Entries taken from a collection:
*** Block opens ***

(** * slack-server: the Slack event relay of [main.go]

    A shallow embedding of the HTTP handler [handleSlackEvents] and of
    [main], with the Go runtime (encoding/json, net/url, the HTTP client,
    the listener, the process environment) as an explicit interface, and
    the properties of the relay proved over every behaviour of that
    interface. *)

From Stdlib Require Import ZArith String List Bool.
From stdpp Require Import gmap strings.

Open Scope Z_scope.
Open Scope string_scope.
Open Scope list_scope.

(** ** Data model (main.go, lines 22-46) *)

(** [APIRequestBody]: the body sent to the downstream API. *)
Record APIRequestBody := mkAPIRequestBody {
  THREAD_ID : string;
  CHANNEL_ID : string;
  USER_ID : string;
  QUERY : string
}.

(** [SlackMessageEvent]; the Go field [Type] (json "type") is [EvType]
    here, [Type] being a keyword. *)
Record SlackMessageEvent := mkSlackMessageEvent {
  EvType : string;        (* json "type" *)
  Text : string;          (* json "text" *)
  ChannelID : string;     (* json "channel" *)
  ThreadTS : string;      (* json "thread_ts,omitempty" *)
  TS : string;            (* json "ts" *)
  User : string;          (* json "user" *)
  ChannelType : string;   (* json "channel_type" *)
  BotID : string          (* json "bot_id" *)
}.

(** [SlackEventPayload]; the Go field [Type] is [Type_]. *)
Record SlackEventPayload := mkSlackEventPayload {
  Type_ : string;         (* json "type" *)
  Challenge : string;     (* json "challenge" *)
  Event : SlackMessageEvent
}.

(** ** The parts of the Go library the handler touches *)

(** An [io.Reader] is represented by what reading it to the end gives:
    all of its data, or an error after some of it. *)
Inductive Reader :=
| Reads (data : string)
| Fails (partial : string).

(** [io.ReadAll]: the data and a nil error ([Some]), or an error ([None]). *)
Definition io_ReadAll (r : Reader) : option string :=
  match r with
  | Reads data => Some data
  | Fails _ => None
  end.

(** [bytes.NewBuffer]: a reader over a byte slice; reading it cannot fail. *)
Definition bytes_NewBuffer (b : string) : Reader := Reads b.

(** [http.Request], inbound and outbound. A header is a map from a key to
    its values; every key the program uses is already in canonical form. *)
Record Request := mkRequest {
  Method : string;
  URL : string;
  Header : gmap string (list string);
  Body : Reader
}.

(** [http.Response]: what the program reads of it. *)
Record Response := mkResponse {
  StatusCode : Z;
  RespBody : Reader
}.

Definition MethodPost : string := "POST".
Definition StatusOK : Z := 200.
Definition StatusBadRequest : Z := 400.
Definition StatusMethodNotAllowed : Z := 405.
Definition StatusInternalServerError : Z := 500.

(** [http.Header.Set]: the key gets exactly this one value. *)
Definition Header_Set (key value : string) (h : gmap string (list string))
  : gmap string (list string) :=
  <[key := [value]]> h.

(** The behaviour of the world outside the program: the JSON codec, URL
    parsing and the network. Each field is the result of the Go call of
    the same name, [None] standing for a non-nil error. *)
Class World := {
  (** [json.Unmarshal(data, &payload)] into a zero [SlackEventPayload]. *)
  json_Unmarshal : string -> option SlackEventPayload;
  (** [json.Marshal(apiBody)]. *)
  json_Marshal : APIRequestBody -> option string;
  (** the JSON text of a [map[string]string]; [Encoder.Encode] writes it
      followed by a newline, and the program ignores its error. *)
  json_MarshalMap : gmap string string -> string;
  (** does [url.Parse] accept the string? *)
  url_Parse : string -> bool;
  (** [client.Do(req)] on the default client: the network's answer. *)
  client_Do : Request -> option Response
}.

(** [http.NewRequest]: fails when the URL does not parse; the request has
    no header yet. (It also rejects a method that is not a token; the only
    method the program passes is the constant POST.) *)
Definition http_NewRequest `{World} (method url : string) (body : Reader)
  : option Request :=
  if url_Parse url
  then Some {| Method := method; URL := url; Header := ∅; Body := body |}
  else None.

(** ** The response writer and the handler's effects *)

(** [http.ResponseWriter]: the header map, the status once written, and
    the body written so far. *)
Record ResponseWriter := mkResponseWriter {
  rw_Header : gmap string (list string);
  rw_Status : option Z;
  rw_Body : string
}.

(** What a handler does besides writing its response. *)
Inductive Effect :=
| LogPrintf (line : string)       (* log.Printf *)
| ClientDo (req : Request)        (* client.Do: the downstream call *)
| BodyClose.                      (* resp.Body.Close() *)

(** The state a handler runs in: its writer, its effects so far (oldest
    first) and its deferred calls (latest first). *)
Record HandlerState := mkHandlerState {
  w : ResponseWriter;
  effects : list Effect;
  deferred : list Effect
}.

(** A handler computation: a result, or [None] once the handler has
    executed [return]. *)
Definition Handler (A : Type) : Type := HandlerState -> option A * HandlerState.

Definition ret {A} (a : A) : Handler A := fun st => (Some a, st).

Definition bind {A B} (m : Handler A) (k : A -> Handler B) : Handler B :=
  fun st =>
    match m st with
    | (Some a, st') => k a st'
    | (None, st') => (None, st')
    end.

(** The Go statement [return] in the handler's body. *)
Definition Return {A} : Handler A := fun st => (None, st).

Declare Scope handler_scope.
Delimit Scope handler_scope with handler.
Notation "x <- m ;; k" := (bind m (fun x => k))
  (at level 100, m at next level, right associativity) : handler_scope.
Notation "m ;; k" := (bind m (fun _ => k))
  (at level 100, right associativity) : handler_scope.
Open Scope handler_scope.

Definition modify_w (f : ResponseWriter -> ResponseWriter) : Handler unit :=
  fun st => (Some tt, {| w := f (w st); effects := effects st; deferred := deferred st |}).

Definition emit (e : Effect) : Handler unit :=
  fun st => (Some tt, {| w := w st; effects := effects st ++ [e]; deferred := deferred st |}).

(** [defer f()]. *)
Definition defer (e : Effect) : Handler unit :=
  fun st => (Some tt, {| w := w st; effects := effects st; deferred := e :: deferred st |}).

(** [w.Header().Set(key, value)]. *)
Definition w_Header_Set (key value : string) : Handler unit :=
  modify_w (fun rw => {| rw_Header := Header_Set key value (rw_Header rw);
                         rw_Status := rw_Status rw; rw_Body := rw_Body rw |}).

(** [w.WriteHeader(code)]: only the first call sets the status. *)
Definition rw_WriteHeader (code : Z) (rw : ResponseWriter) : ResponseWriter :=
  match rw_Status rw with
  | Some _ => rw
  | None => {| rw_Header := rw_Header rw; rw_Status := Some code; rw_Body := rw_Body rw |}
  end.

(** [w.Write(data)]: writes the header with status 200 if none was
    written, then appends the data. *)
Definition rw_Write (data : string) (rw : ResponseWriter) : ResponseWriter :=
  let rw := rw_WriteHeader StatusOK rw in
  {| rw_Header := rw_Header rw; rw_Status := rw_Status rw; rw_Body := rw_Body rw +:+ data |}.

Definition w_WriteHeader (code : Z) : Handler unit := modify_w (rw_WriteHeader code).
Definition w_Write (data : string) : Handler unit := modify_w (rw_Write data).

Definition newline : string := String (Ascii.ascii_of_nat 10) "".

(** [http.Error(w, error, code)]. *)
Definition http_Error (error : string) (code : Z) : Handler unit :=
  w_Header_Set "Content-Type" "text/plain; charset=utf-8" ;;
  w_Header_Set "X-Content-Type-Options" "nosniff" ;;
  w_WriteHeader code ;;
  w_Write (error +:+ newline).

(** [json.NewEncoder(w).Encode(m)] for a [map[string]string]. *)
Definition json_Encoder_Encode `{World} (m : gmap string string) : Handler unit :=
  w_Write (json_MarshalMap m +:+ newline).

(** [log.Printf(prefix + "%s", s)]. *)
Definition log_Printf (line : string) : Handler unit := emit (LogPrintf line).

(** [client.Do(req)] as an effect: the call is recorded and the world
    answers. *)
Definition do_request `{World} (req : Request) : Handler (option Response) :=
  emit (ClientDo req) ;; ret (client_Do req).

(** [req.Header.Set(key, value)]. *)
Definition req_Header_Set (key value : string) (req : Request) : Request :=
  {| Method := Method req; URL := URL req;
     Header := Header_Set key value (Header req); Body := Body req |}.

(** ** The handler (main.go, lines 70-158) *)

Definition set_THREAD_ID (v : string) (b : APIRequestBody) : APIRequestBody :=
  {| THREAD_ID := v; CHANNEL_ID := CHANNEL_ID b; USER_ID := USER_ID b; QUERY := QUERY b |}.

(** The condition of line 101. *)
Definition forwards (payload : SlackEventPayload) : bool :=
  (Type_ payload =? "event_callback") &&
  ((EvType (Event payload) =? "app_mention") ||
   ((ChannelType (Event payload) =? "im") &&
    (EvType (Event payload) =? "message") &&
    (BotID (Event payload) =? ""))).

(** Lines 103-117: the body built for the downstream API. *)
Definition apiBodyOf (payload : SlackEventPayload) : APIRequestBody :=
  let apiBody := {| THREAD_ID := ThreadTS (Event payload);
                    CHANNEL_ID := ChannelID (Event payload);
                    USER_ID := User (Event payload);
                    QUERY := Text (Event payload) |} in
  let apiBody := if THREAD_ID apiBody =? ""
                 then set_THREAD_ID (TS (Event payload)) apiBody
                 else apiBody in
  let apiBody := if ChannelType (Event payload) =? "im"
                 then set_THREAD_ID "" apiBody
                 else apiBody in
  apiBody.

Definition handleSlackEvents `{World} (accessToken taskAPI : string) (r : Request)
  : Handler unit :=
  if negb (Method r =? MethodPost) then
    http_Error "Method not allowed" StatusMethodNotAllowed ;;
    Return
  else
  match io_ReadAll (Body r) with
  | None =>
    http_Error "Failed to read request body" StatusInternalServerError ;;
    Return
  | Some rawEventData =>
    log_Printf ("Raw event data: " +:+ rawEventData) ;;
    match json_Unmarshal rawEventData with
    | None =>
      http_Error "Failed to parse request body" StatusBadRequest ;;
      Return
    | Some payload =>
      if Type_ payload =? "url_verification" then
        w_Header_Set "Content-Type" "application/json" ;;
        json_Encoder_Encode {[ "challenge" := Challenge payload ]} ;;
        Return
      else
        (if forwards payload then
           let apiBody := apiBodyOf payload in
           match json_Marshal apiBody with
           | None =>
             http_Error "Failed to create request body" StatusInternalServerError ;;
             Return
           | Some jsonBody =>
             let apiURL := taskAPI in
             match http_NewRequest MethodPost apiURL (bytes_NewBuffer jsonBody) with
             | None =>
               http_Error "Failed to create API request" StatusInternalServerError ;;
               Return
             | Some req =>
               let req := req_Header_Set "Content-Type" "application/json" req in
               let req := req_Header_Set "Cookie" ("obot_access_token=" +:+ accessToken) req in
               resp <- do_request req ;;
               match resp with
               | None =>
                 http_Error "Failed to send request to API" StatusInternalServerError ;;
                 Return
               | Some resp =>
                 match io_ReadAll (RespBody resp) with
                 | None =>
                   http_Error "Failed to read response body" StatusInternalServerError ;;
                   Return
                 | Some respBody =>
                   log_Printf ("Response from API: " +:+ respBody) ;;
                   defer BodyClose
                 end
               end
             end
           end
         else ret tt) ;;
        w_WriteHeader StatusOK
    end
  end.
(** ** Status presentation on the Documents page *)

(** C10.  [getStatusIcon] and [getStatusColor] return a value for every
    status string, and every status other than [processed], [processing]
    and [error], [pending] and unknown values alike, gets the one default
    presentation: the yellow clock. *)
Theorem status_presentation_total (status : string) :
  (exists icon, Documents.getStatusIcon status = icon) /\
  (exists color, Documents.getStatusColor status = color) /\
  (status <> "processed" -> status <> "processing" -> status <> "error" ->
   Documents.getStatusIcon status = NElem "Clock" "h-4 w-4 text-yellow-600" [] /\
   Documents.getStatusColor status = "bg-yellow-100 text-yellow-800" /\
   Documents.getStatusIcon status = Documents.getStatusIcon "pending" /\
   Documents.getStatusColor status = Documents.getStatusColor "pending").
Proof.
  split; [eexists; reflexivity|]. split; [eexists; reflexivity|].
  intros H1 H2 H3.
  apply String.eqb_neq in H1, H2, H3.
  unfold Documents.getStatusIcon, Documents.getStatusColor.
  rewrite H1, H2, H3. simpl. repeat split; reflexivity.
Qed.

Lemma status_presentation_total_witness :
  Documents.getStatusIcon "archived" = Documents.getStatusIcon "pending" /\
  Documents.getStatusColor "archived" = Documents.getStatusColor "pending".
Proof.
  destruct (status_presentation_total "archived") as (_ & _ & H).
  destruct H as (_ & _ & Hicon & Hcolor); [discriminate | discriminate | discriminate |].
  split; [exact Hicon | exact Hcolor].
Defined.

(** ** Request payloads *)

Lemma posts_to_app url (l1 l2 : list Effect) :
  posts_to url (l1 ++ l2) = posts_to url l1 ++ posts_to url l2.
Proof. unfold posts_to. apply flat_map_app. Qed.

(** The one JSON request [askQuestion] issues. *)
Lemma askQuestion_posts {D : Type} (reply : Reply D) question documentId log :
  posts_to "/qa/ask" (snd (DocumentContext.askQuestion reply question documentId log))
  = posts_to "/qa/ask" log ++ [DocumentContext.ask_payload question documentId].
Proof.
  unfold DocumentContext.askQuestion, bind, emit, ret.
  destruct reply; simpl; rewrite ?posts_to_app; simpl; rewrite ?app_nil_r; reflexivity.
Qed.

(** The keys of the payload of [askQuestion]. *)
Lemma ask_payload_keys question documentId (k : string) :
  is_Some (DocumentContext.ask_payload question documentId !! k) ->
  k = "question" \/ k = "document_id".
Proof.
  unfold DocumentContext.ask_payload. intros [v Hv].
  destruct documentId as [d|]; [destruct (String.eqb d "")|].
  - apply lookup_singleton_Some in Hv as [<- _]. left; reflexivity.
  - apply lookup_insert_Some in Hv as [[<- _] | [_ Hv]]; [right; reflexivity|].
    apply lookup_singleton_Some in Hv as [<- _]. left; reflexivity.
  - apply lookup_singleton_Some in Hv as [<- _]. left; reflexivity.
Qed.

(** C3, as amended.  A submitted question makes the page issue exactly one
    request to [/qa/ask]; its payload carries the question text and a
    [document_id] exactly when a document is selected, and nothing else:
    no [max_chunks] and no [similarity_threshold]. *)
Theorem ask_request_payload (reply : Reply QA.Answer) (t0 t1 : Z) (st : QA.State) :
  Js.trim (QA.question st) <> "" ->
  exists payload : gmap string JsonVal,
    posts_to "/qa/ask" (effects_of (QA.handleSubmit reply t0 t1 st)) = [payload] /\
    payload !! "question" = Some (JStr (QA.question st)) /\
    (QA.selectedDocument st <> "" ->
       payload !! "document_id" = Some (JStr (QA.selectedDocument st))) /\
    (QA.selectedDocument st = "" -> payload !! "document_id" = None) /\
    payload !! "max_chunks" = None /\
    payload !! "similarity_threshold" = None /\
    (forall k : string, is_Some (payload !! k) -> k = "question" \/ k = "document_id").
Proof.
  intros Hq. apply String.eqb_neq in Hq.
  exists (DocumentContext.ask_payload (QA.question st) (QA.str_or_null (QA.selectedDocument st))).
  split; [|split; [|split; [|split; [|split; [|split]]]]].
  - unfold effects_of, QA.handleSubmit. rewrite Hq. unfold bind at 1.
    pose proof (askQuestion_posts reply (QA.question st)
                  (QA.str_or_null (QA.selectedDocument st)) []) as Hposts.
    destruct (DocumentContext.askQuestion reply _ _ []) as [result log]. simpl in *.
    exact Hposts.
  - unfold DocumentContext.ask_payload, QA.str_or_null.
    destruct (String.eqb (QA.selectedDocument st) "") eqn:E.
    + apply lookup_singleton_eq.
    + rewrite E. rewrite lookup_insert_ne by discriminate. apply lookup_singleton_eq.
  - intros Hsel. apply String.eqb_neq in Hsel.
    unfold DocumentContext.ask_payload, QA.str_or_null. rewrite Hsel, Hsel.
    apply lookup_insert_eq.
  - intros Hsel. unfold DocumentContext.ask_payload, QA.str_or_null. rewrite Hsel. simpl.
    apply lookup_singleton_ne. discriminate.
  - destruct (_ !! "max_chunks") eqn:E; [|reflexivity].
    destruct (ask_payload_keys _ _ "max_chunks" (mk_is_Some _ _ E)); discriminate.
  - destruct (_ !! "similarity_threshold") eqn:E; [|reflexivity].
    destruct (ask_payload_keys _ _ "similarity_threshold" (mk_is_Some _ _ E)); discriminate.
  - apply ask_payload_keys.
Qed.

Lemma ask_request_payload_witness :
  exists payload : gmap string JsonVal,
    posts_to "/qa/ask"
      (effects_of (QA.handleSubmit (Resolved Examples.answer_cited) 0 1 Examples.qa_state))
    = [payload] /\
    payload !! "question" = Some (JStr "What is it?") /\
    payload !! "document_id" = None.
Proof.
  destruct (ask_request_payload (Resolved Examples.answer_cited) 0 1 Examples.qa_state)
    as (payload & Hposts & Hq & _ & Hnone & _); [discriminate|].
  exists payload. split; [exact Hposts|]. split; [exact Hq|].
  apply Hnone. reflexivity.
Defined.

(** C3 as stated fails: the request of a submitted question has neither a
    [max_chunks] nor a [similarity_threshold] field. *)
Lemma ask_request_payload_counterexample :
  exists payload : gmap string JsonVal,
    posts_to "/qa/ask"
      (effects_of (QA.handleSubmit (Resolved Examples.answer_cited) 0 1 Examples.qa_state))
    = [payload] /\
    ~ is_Some (payload !! "max_chunks") /\
    ~ is_Some (payload !! "similarity_threshold").
Proof.
  exists {[ "question" := JStr "What is it?" ]}.
  split; [reflexivity|].
  split; intros [v Hv]; vm_compute in Hv; discriminate.
Qed.

Lemma searchDocuments_posts {D : Type} (reply : Reply D) query limit log :
  posts_to "/search" (snd (DocumentContext.searchDocuments reply query limit log))
  = posts_to "/search" log
    ++ [<[ "limit" := JInt (default 10%Z limit) ]> {[ "query" := JStr query ]}].
Proof.
  unfold DocumentContext.searchDocuments, bind, emit, ret.
  destruct reply; simpl; rewrite ?posts_to_app; simpl; rewrite ?app_nil_r; reflexivity.
Qed.

(** Whatever [handleSearch] does after the reply issues no further request. *)
Lemma handleSearch_posts (reply : Reply Search.SearchResponse) (st : Search.State) :
  Js.trim (Search.query st) <> "" ->
  posts_to "/search" (effects_of (Search.handleSearch reply st))
  = [<[ "limit" := JInt 20 ]> {[ "query" := JStr (Js.trim (Search.query st)) ]}].
Proof.
  intros Hq. apply String.eqb_neq in Hq.
  unfold effects_of, Search.handleSearch. rewrite Hq. unfold bind at 1.
  pose proof (searchDocuments_posts reply (Js.trim (Search.query st)) (Some 20%Z) [])
    as Hposts.
  destruct (DocumentContext.searchDocuments reply _ _ []) as [result log].
  simpl in Hposts.
  destruct (DocumentContext.success result); [|exact Hposts].
  destruct (DocumentContext.value result) as [data|]; [|exact Hposts].
  unfold bind, ret, emit.
  destruct (Search.response_results data) as [[|item items]|]; simpl;
    rewrite ?posts_to_app; simpl; rewrite ?app_nil_r; exact Hposts.
Qed.

(** C4, as amended.  A query submitted from the Search page makes it issue
    exactly one request to [/search]; its payload carries the trimmed query
    string and the maximum result count 20 in the field [limit], and
    nothing else: no [similarity_threshold]. *)
Theorem search_request_payload (reply : Reply Search.SearchResponse) (st : Search.State) :
  Js.trim (Search.query st) <> "" ->
  exists payload : gmap string JsonVal,
    posts_to "/search" (effects_of (Search.handleSearch reply st)) = [payload] /\
    payload !! "query" = Some (JStr (Js.trim (Search.query st))) /\
    payload !! "limit" = Some (JInt 20) /\
    payload !! "similarity_threshold" = None /\
    (forall k : string, is_Some (payload !! k) -> k = "query" \/ k = "limit").
Proof.
  intros Hq. eexists. split; [apply handleSearch_posts; exact Hq|].
  split; [|split; [|split]].
  - rewrite lookup_insert_ne by discriminate. apply lookup_singleton_eq.
  - apply lookup_insert_eq.
  - rewrite lookup_insert_ne by discriminate. apply lookup_singleton_ne. discriminate.
  - intros k [v Hv].
    apply lookup_insert_Some in Hv as [[<- _] | [_ Hv]]; [right; reflexivity|].
    apply lookup_singleton_Some in Hv as [<- _]. left; reflexivity.
Qed.

Lemma search_request_payload_witness :
  exists payload : gmap string JsonVal,
    posts_to "/search"
      (effects_of (Search.handleSearch (Rejected None) Examples.search_state))
    = [payload] /\
    payload !! "query" = Some (JStr "notes") /\
    payload !! "limit" = Some (JInt 20).
Proof.
  destruct (search_request_payload (Rejected None) Examples.search_state)
    as (payload & Hposts & Hq & Hlimit & _); [discriminate|].
  exists payload. split; [exact Hposts|]. split; [exact Hq | exact Hlimit].
Defined.

(** C4 as stated fails: the request of a submitted query has no
    [similarity_threshold] field. *)
Lemma search_request_payload_counterexample :
  exists payload : gmap string JsonVal,
    posts_to "/search"
      (effects_of (Search.handleSearch (Rejected None) Examples.search_state))
    = [payload] /\
    ~ is_Some (payload !! "similarity_threshold").
Proof.
  exists (<[ "limit" := JInt 20 ]> {[ "query" := JStr "notes" ]}).
  split; [reflexivity|].
  intros [v Hv]; vm_compute in Hv; discriminate.
Qed.

(** ** The chat history of the QA page *)

Lemma str_or_nonempty (s d : string) : d <> "" -> Js.str_or s d <> "".
Proof.
  intros Hd. unfold Js.str_or. destruct (String.eqb_spec s ""); assumption.
Qed.

Lemma ostr_or_nonempty (x : option string) (d : string) : d <> "" -> Js.ostr_or x d <> "".
Proof.
  intros Hd. destruct x as [s|]; simpl; [apply str_or_nonempty|]; exact Hd.
Qed.

Lemma str_or_truthy (s d : string) : s <> "" -> Js.str_or s d = s.
Proof.
  intros Hs. unfold Js.str_or. apply String.eqb_neq in Hs. rewrite Hs. reflexivity.
Qed.

Lemma count_type_app ty (h1 h2 : list QA.Message) :
  QA.count_type ty (h1 ++ h2) = QA.count_type ty h1 + QA.count_type ty h2.
Proof. unfold QA.count_type. rewrite List.filter_app, length_app. reflexivity. Qed.

(** The state [handleSubmit] leaves when the request is rejected. *)
Lemma handleSubmit_rejected detail t0 t1 (st : QA.State) log :
  Js.trim (QA.question st) <> "" ->
  fst (QA.handleSubmit (Rejected detail) t0 t1 st log)
  = QA.mkState "" (QA.selectedDocument st)
      ((QA.chatHistory st ++ [QA.mkMessage t0 "user" (QA.question st) None None t0])
       ++ [QA.mkMessage (t1 + 1) "error" (Js.ostr_or detail "Failed to get answer")
             None None t1])
      false.
Proof.
  intros Hq. apply String.eqb_neq in Hq.
  unfold QA.handleSubmit. rewrite Hq.
  unfold DocumentContext.askQuestion, bind, emit, ret. simpl.
  rewrite str_or_truthy by (apply ostr_or_nonempty; discriminate).
  reflexivity.
Qed.

(** The state [handleSubmit] leaves when the request resolves. *)
Lemma handleSubmit_resolved (data : QA.Answer) t0 t1 (st : QA.State) log :
  Js.trim (QA.question st) <> "" ->
  fst (QA.handleSubmit (Resolved data) t0 t1 st log)
  = QA.mkState "" (QA.selectedDocument st)
      ((QA.chatHistory st ++ [QA.mkMessage t0 "user" (QA.question st) None None t0])
       ++ [QA.mkMessage (t1 + 1) "ai" (QA.answer data)
             (Some (Js.arr_or_empty (QA.answer_sources data)))
             (Js.num_or_null (QA.answer_confidence data)) t1])
      false.
Proof.
  intros Hq. apply String.eqb_neq in Hq.
  unfold QA.handleSubmit. rewrite Hq. reflexivity.
Qed.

*** Block closes ***

Problem details:
Scan the entries above for the string "forwards" and copy each line containing it.

Solution to this problem:
Definition forwards (payload : SlackEventPayload) : bool :=
        (if forwards payload then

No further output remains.